The proposed approach is tested on simulated data under various scenarios, as
well as applied to real data combining studies and experiments from clinical and genomic
research.
The simulations showed that the proposed approach can estimate the underlying signals
accurately, as well as estimate the derived rank positions. As expected, better estimates
were achieved when the agreement between the studies or experiments was high.
The size of the standard errors reflected the uncertainty of the signals, and the amount of
overlap of the standard error ranges was indicative of the rank instability. When applying
the method to the real-world applications mentioned above, promising results were obtained.

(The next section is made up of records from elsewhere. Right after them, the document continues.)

(** ** Dictionaries *)

Lemma dict_lookup_key {V : Type} (d : dict V) (k : string) :
  In k (dict_keys d) -> exists v, dict_lookup d k = Some v.
Proof.
  induction d as [| [k' v'] rest IH]; simpl; intros H.
  - contradiction.
  - destruct (String.eqb k k') eqn:E.
    + exists v'. reflexivity.
    + destruct H as [H | H].
      * subst k'. rewrite String.eqb_refl in E. discriminate E.
      * apply IH. exact H.
Qed.

Lemma dict_lookup_In {V : Type} (d : dict V) (k : string) (v : V) :
  dict_lookup d k = Some v -> In k (dict_keys d).
Proof.
  induction d as [| [k' v'] rest IH]; simpl; intros H.
  - discriminate H.
  - destruct (String.eqb k k') eqn:E.
    + left. apply String.eqb_eq in E. symmetry. exact E.
    + right. apply IH. exact H.
Qed.

(** ** Titles *)

Lemma slice_to_short (n : nat) (s : string) :
  (String.length s <= n)%nat -> slice_to n s = s.
Proof.
  revert n. induction s as [| c s IH]; intros [| n] H; simpl in *;
    try reflexivity; try lia.
  rewrite IH; [reflexivity | lia].
Qed.

Lemma slice_to_length (n : nat) (s : string) :
  (n <= String.length s)%nat -> String.length (slice_to n s) = n.
Proof.
  revert n. induction s as [| c s IH]; intros [| n] H; simpl in *;
    try reflexivity; try lia.
  rewrite IH; [reflexivity | lia].
Qed.

Lemma slice_to_prefix (n : nat) (s : string) :
  exists rest, s = slice_to n s ++ rest.
Proof.
  revert n. induction s as [| c s IH]; intros [| n]; simpl.
  - exists "". reflexivity.
  - exists "". reflexivity.
  - exists (String c s). reflexivity.
  - destruct (IH n) as [rest Hrest]. exists rest. rewrite <- Hrest. reflexivity.
Qed.

Lemma title_of_cases (first : string) :
  title_of first =
  if (String.length first <=? 50)%nat then first
  else slice_to 50 first ++ "...".
Proof.
  unfold title_of.
  destruct (50 <? String.length first)%nat eqn:Hlong.
  - apply Nat.ltb_lt in Hlong.
    destruct (String.length first <=? 50)%nat eqn:Hshort; [| reflexivity].
    apply Nat.leb_le in Hshort. lia.
  - apply Nat.ltb_ge in Hlong.
    destruct (String.length first <=? 50)%nat eqn:Hshort.
    + apply slice_to_short. exact Hlong.
    + apply Nat.leb_gt in Hshort. lia.
Qed.

(** ** The first user message *)

Definition is_user (m : Message) : Prop := role m = "user".

(** [first] is the content of the first message of [messages] whose role
    is ["user"]. *)
Definition first_user_message (messages : list Message) (first : string)
  : Prop :=
  exists before m after,
    messages = (before ++ m :: after)%list
    /\ Forall (fun x => ~ is_user x) before
    /\ is_user m
    /\ content m = first.

Lemma first_user_msg_some (messages : list Message) (first : string) :
  first_user_msg messages = Some first -> first_user_message messages first.
Proof.
  induction messages as [| m rest IH]; simpl; intros H.
  - discriminate H.
  - destruct (String.eqb (role m) "user") eqn:E.
    + injection H as <-. exists [], m, rest.
      repeat split; [constructor | apply String.eqb_eq; exact E].
    + destruct (IH H) as (before & u & after & -> & Hb & Hu & Hc).
      exists (m :: before), u, after. repeat split; try assumption.
      constructor; [| exact Hb].
      unfold is_user. intros Hm. rewrite Hm in E. discriminate E.
Qed.

Lemma first_user_msg_none (messages : list Message) :
  Forall (fun x => ~ is_user x) messages -> first_user_msg messages = None.
Proof.
  induction 1 as [| m rest Hm _ IH]; simpl; [reflexivity |].
  destruct (String.eqb (role m) "user") eqn:E; [| exact IH].
  apply String.eqb_eq in E. contradiction.
Qed.

(** ** The chat-history listing *)

(** The entry that the loop body adds for [sid], if any. *)
Definition summary (all_sessions : sessions_t) (sid : string)
  : option ChatHistoryItem :=
  match dict_lookup all_sessions sid with
  | Some (m :: rest) =>
      match first_user_msg (m :: rest) with
      | Some (String c f) =>
          Some (mkChatHistoryItem sid (title_of (String c f))
                  (Z.of_nat (List.length (m :: rest))))
      | _ => None
      end
  | _ => None
  end.

Definition listable (all_sessions : sessions_t) (sid : string) : bool :=
  match summary all_sessions sid with
  | Some _ => true
  | None => false
  end.

Definition entries (all_sessions : sessions_t) (ids : list string)
  : list ChatHistoryItem :=
  flat_map
    (fun sid =>
       match summary all_sessions sid with
       | Some item => [item]
       | None => []
       end)
    ids.

Lemma history_step_summary (s : sessions_t) (chats : list ChatHistoryItem)
  (sid : string) :
  In sid (dict_keys s) ->
  history_step s chats sid = ok (chats ++ entries s [sid])%list.
Proof.
  intros Hin. destruct (dict_lookup_key s sid Hin) as [messages Hm].
  unfold history_step, dict_getitem, entries, summary. simpl. rewrite Hm. simpl.
  destruct messages as [| m rest]; simpl.
  - rewrite app_nil_r. reflexivity.
  - destruct (String.eqb (role m) "user").
    + destruct (content m); simpl; rewrite ?app_nil_r; reflexivity.
    + destruct (first_user_msg rest) as [[| c f] |]; simpl;
        rewrite ?app_nil_r; reflexivity.
Qed.

Lemma history_loop (s : sessions_t) (ids : list string) :
  Forall (fun sid => In sid (dict_keys s)) ids ->
  forall chats,
    for_each (history_step s) ids chats = ok (chats ++ entries s ids)%list.
Proof.
  induction 1 as [| sid rest Hsid _ IH]; intros chats; simpl.
  - rewrite app_nil_r. reflexivity.
  - rewrite (history_step_summary s chats sid Hsid). simpl.
    rewrite IH. unfold entries. simpl. rewrite app_nil_r, app_assoc.
    reflexivity.
Qed.

Lemma entries_ids (s : sessions_t) (ids : list string) :
  map session_id (entries s ids) = filter (listable s) ids.
Proof.
  induction ids as [| sid rest IH]; simpl; [reflexivity |].
  unfold listable.
  destruct (summary s sid) as [item |] eqn:E; simpl; rewrite IH.
  - f_equal. unfold summary in E.
    destruct (dict_lookup s sid) as [[| m l] |]; try discriminate E.
    destruct (first_user_msg (m :: l)) as [[| c f] |]; try discriminate E.
    injection E as <-. reflexivity.
  - reflexivity.
Qed.

Lemma entries_In (s : sessions_t) (ids : list string) (item : ChatHistoryItem) :
  In item (entries s ids) <->
  exists sid, In sid ids /\ summary s sid = Some item.
Proof.
  unfold entries. rewrite in_flat_map. split.
  - intros (sid & Hsid & Hitem). exists sid. split; [exact Hsid |].
    destruct (summary s sid) as [i |]; simpl in Hitem.
    + destruct Hitem as [-> | []]. reflexivity.
    + contradiction.
  - intros (sid & Hsid & Hsum). exists sid. split; [exact Hsid |].
    rewrite Hsum. left. reflexivity.
Qed.

(** What an entry of the listing says about its session. *)
Definition summarises (s : sessions_t) (item : ChatHistoryItem) : Prop :=
  exists messages first,
    dict_lookup s (session_id item) = Some messages
    /\ first_user_message messages first
    /\ first <> ""
    /\ title item = title_of first
    /\ message_count item = Z.of_nat (List.length messages)
    /\ 0 < message_count item.
(* ===================================================================== *)
(** ** services/api_client.py *)
(* ===================================================================== *)
Module api_client.

(** What one call of [session.request] can give: a response (whose
    [json()] either parses, [Some], or raises [ValueError], [None]), or one
    of the [requests] exceptions, carried as [str(e)]. *)
Inductive outcome (J : Type) : Type :=
| Response (status_code : Z) (json : option J) (text : string)
| Timeout (msg : string)
| ConnectionError (msg : string)
| RequestException (msg : string).
Arguments Response {J} status_code json text.
Arguments Timeout {J} msg.
Arguments ConnectionError {J} msg.
Arguments RequestException {J} msg.

(** The result of [_make_request]: the parsed body ([None] is Python's
    [None]) or [APIClientError(message)]. *)
Inductive result (J : Type) : Type :=
| Return (payload : option J)
| Raise_APIClientError (message : string).
Arguments Return {J} payload.
Arguments Raise_APIClientError {J} message.

(** Observable effects of a run, in order. *)
Inductive event : Type :=
| Request (attempt : Z)
| Sleep (seconds : Q).

Record APIClient : Type := mkAPIClient {
  base_url : string;
  timeout : Z;
  max_retries : Z
}.

(** [2 ** (attempt - 1)] is an [int] for [attempt >= 1] and the float
    reciprocal power below; both are the rational [2 ^ (attempt - 1)]. *)
Definition _calculate_backoff (attempt : Z) : Q :=
  let base_delay := Qpower (2 # 1) (attempt - 1) in
  Qmin base_delay (60 # 1).

Definition _should_retry (self : APIClient) (status_code attempt : Z) : bool :=
  if max_retries self <=? attempt then false
  else if (500 <=? status_code) && (status_code <? 600) then true
  else if status_code =? 429 then true
  else if status_code =? 408 then true
  else false.

Definition client_error_msg (status_code : Z) (text : string) : string :=
  "Client error: " +:+ str_of_int status_code +:+ " - " +:+ text.

Definition exhausted_msg (self : APIClient) (last_exception : option string) : string :=
  let error_msg := "Request failed after " +:+ str_of_int (max_retries self) +:+ " attempts" in
  match last_exception with
  | Some e => error_msg +:+ ": " +:+ e
  | None => error_msg
  end.

Section make_request.
Context {J : Type}.
Variable self : APIClient.
(** The remote end: the outcome of the [attempt]-th call (1-based). *)
Variable net : Z -> outcome J.

(** The [while attempt < self.max_retries] loop.  [fuel] bounds the
    number of iterations; [None] means the bound was too small. *)
Fixpoint request_loop (fuel : nat) (attempt : Z) (last_exception : option string)
    (tr : list event) : option (result J * list event) :=
  if attempt <? max_retries self then
    match fuel with
    | O => None
    | S fuel' =>
      let attempt := attempt + 1 in
      let tr := tr ++ [Request attempt] in
      match net attempt with
      | Response status_code json text =>
        if (200 <=? status_code) && (status_code <? 300) then
          Some (Return json, tr)
        else if _should_retry self status_code attempt then
          let backoff := _calculate_backoff attempt in
          request_loop fuel' attempt last_exception (tr ++ [Sleep backoff])
        else
          Some (Raise_APIClientError (client_error_msg status_code text), tr)
      | Timeout e | ConnectionError e | RequestException e =>
        let last_exception := Some e in
        if attempt <? max_retries self then
          let backoff := _calculate_backoff attempt in
          request_loop fuel' attempt last_exception (tr ++ [Sleep backoff])
        else
          request_loop fuel' attempt last_exception tr
      end
    end
  else
    Some (Raise_APIClientError (exhausted_msg self last_exception), tr).
Lemma be32_join (w : Z) :
  0 <= w < 4294967296 ->
  ((w / 16777216 * 256 + (w / 65536) mod 256) * 256 + (w / 256) mod 256) * 256 + w mod 256 = w.
Proof.
  intros Hw.
  pose proof (Z.div_mod w 256 ltac:(lia)).
  pose proof (Z.div_mod (w / 256) 256 ltac:(lia)).
  pose proof (Z.div_mod (w / 65536) 256 ltac:(lia)).
  rewrite Z.div_div in H0 by lia. change (256 * 256) with 65536 in H0.
  rewrite Z.div_div in H1 by lia. change (65536 * 256) with 16777216 in H1.
  lia.
Qed.

Lemma byte_range_div (w d : Z) :
  0 <= w < 4294967296 -> d = 16777216 -> 0 <= w / d < 256.
Proof.
  intros Hw ->. split; [apply Z.div_pos; lia | apply Z.div_lt_upper_bound; lia].
Qed.

Ltac mod_range := apply Z.mod_pos_bound; lia.

(** A GIF header (either magic) carrying the two signed 16-bit fields
    [w] and [h] in little-endian order is read back as [(w, h)], whatever
    follows it and whether or not Pillow is present. *)
Lemma gif_header_shape (pil : Pil) (magic rest : list byte) (w h : Z) :
  magic = bs "GIF87a" \/ magic = bs "GIF89a" ->
  -32768 <= w < 32768 -> -32768 <= h < 32768 ->
  get_image_shape pil
    (magic ++ map zb [w mod 256; (w / 256) mod 256; h mod 256; (h / 256) mod 256] ++ rest)
  = inr (Some w, Some h).
Proof.
  intros Hm Hw Hh.
  assert (Hs : slice (magic ++ map zb [w mod 256; (w / 256) mod 256; h mod 256; (h / 256) mod 256]
                        ++ rest) 0 6 = magic)
    by (destruct Hm as [-> | ->]; reflexivity).
  rewrite get_image_shape_gif_branch.
  - assert (Hs' : slice (magic ++ map zb [w mod 256; (w / 256) mod 256; h mod 256;
                                            (h / 256) mod 256] ++ rest) 6 10
                  = map zb [w mod 256; (w / 256) mod 256; h mod 256; (h / 256) mod 256])
      by (destruct Hm as [-> | ->]; reflexivity).
    rewrite Hs'. unfold _unpack. cbn [map unpack_le_hh].
    rewrite !bz_zb by mod_range.
    rewrite !s16_le16 by assumption. reflexivity.
  - rewrite !length_app. destruct Hm as [-> | ->]; cbn; lia.
  - rewrite Hs. exact Hm.
Qed.

(** A PNG signature followed by an [IHDR] chunk header, whose big-endian
    32-bit width and height are [w] and [h], is read back as [(w, h)]. *)
Lemma png_header_shape (pil : Pil) (len4 rest : list byte) (w h : Z) :
  List.length len4 = 4%nat ->
  0 <= w < 4294967296 -> 0 <= h < 4294967296 ->
  get_image_shape pil
    (PNG_SIG ++ len4 ++ bs "IHDR"
       ++ map zb [w / 16777216; (w / 65536) mod 256; (w / 256) mod 256; w mod 256;
                  h / 16777216; (h / 65536) mod 256; (h / 256) mod 256; h mod 256]
       ++ rest)
  = inr (Some w, Some h).
Proof.
  intros Hl Hw Hh.
  destruct len4 as [|l0 [|l1 [|l2 [|l3 [|l4 r]]]]]; cbn in Hl; try lia.
  set (body := map zb [w / 16777216; (w / 65536) mod 256; (w / 256) mod 256; w mod 256;
                       h / 16777216; (h / 65536) mod 256; (h / 256) mod 256; h mod 256]).
  set (buf := PNG_SIG ++ [l0; l1; l2; l3] ++ bs "IHDR" ++ body ++ rest).
  assert (E1 : bytes_eqb (slice buf 0 6) (bs "GIF87a") = false) by reflexivity.
  assert (E2 : bytes_eqb (slice buf 0 6) (bs "GIF89a") = false) by reflexivity.
  assert (E3 : (24 <=? List.length buf)%nat = true)
    by (apply Nat.leb_le; unfold buf; rewrite !length_app; cbn; lia).
  assert (E4 : startswith buf PNG_SIG = true) by apply startswith_app.
  assert (E5 : bytes_eqb (slice buf 12 16) (bs "IHDR") = true) by reflexivity.
  assert (E6 : slice buf 16 24 = body) by reflexivity.
  unfold get_image_shape. cbv zeta.
  rewrite E1, E2, E3, E4, E5, E6, andb_false_r. cbn [andb orb].
  unfold _unpack, body. cbn [map unpack_be_LL].
  rewrite !bz_zb by first [mod_range | apply byte_range_div; auto].
  rewrite !be32_join by assumption. reflexivity.
Qed.

Lemma imgcat_nonempty (env : Env) (buf : list byte) (filename : option (list byte))
    (width height : PyVal) (par : bool) (ppl : Z) :
  buf <> [] ->
  imgcat env buf filename width height par ppl =
    (sizes <- resolve_sizes env buf width height ppl ;;
     let '(width', height') := sizes in
     if py_eq_str width' "v0.5" then
       raise (ValueError (bs "There is no legacy fallback for width"))
     else iterm2_write_image (env_tmux env) buf filename width' height' par).
Proof. intros H. destruct buf; [contradiction | reflexivity]. Qed.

Finally it was demonstrated that the proposed method is a useful meta-analytic
tool in biomedical research. The main drawback of the method is its computational demands,
which, however, could be relaxed by further optimisation of the algorithm.
The thesis is accompanied by supplementary figures and tables from the simulations,
as well as the R source code for the algorithm.
In conclusion, the submitted thesis presents a new, general tool for meta-analysis of
ranked lists, which can estimate the underlying signals that inform the observed rankings,
the standard errors of the signals, and the involved rank stabilities.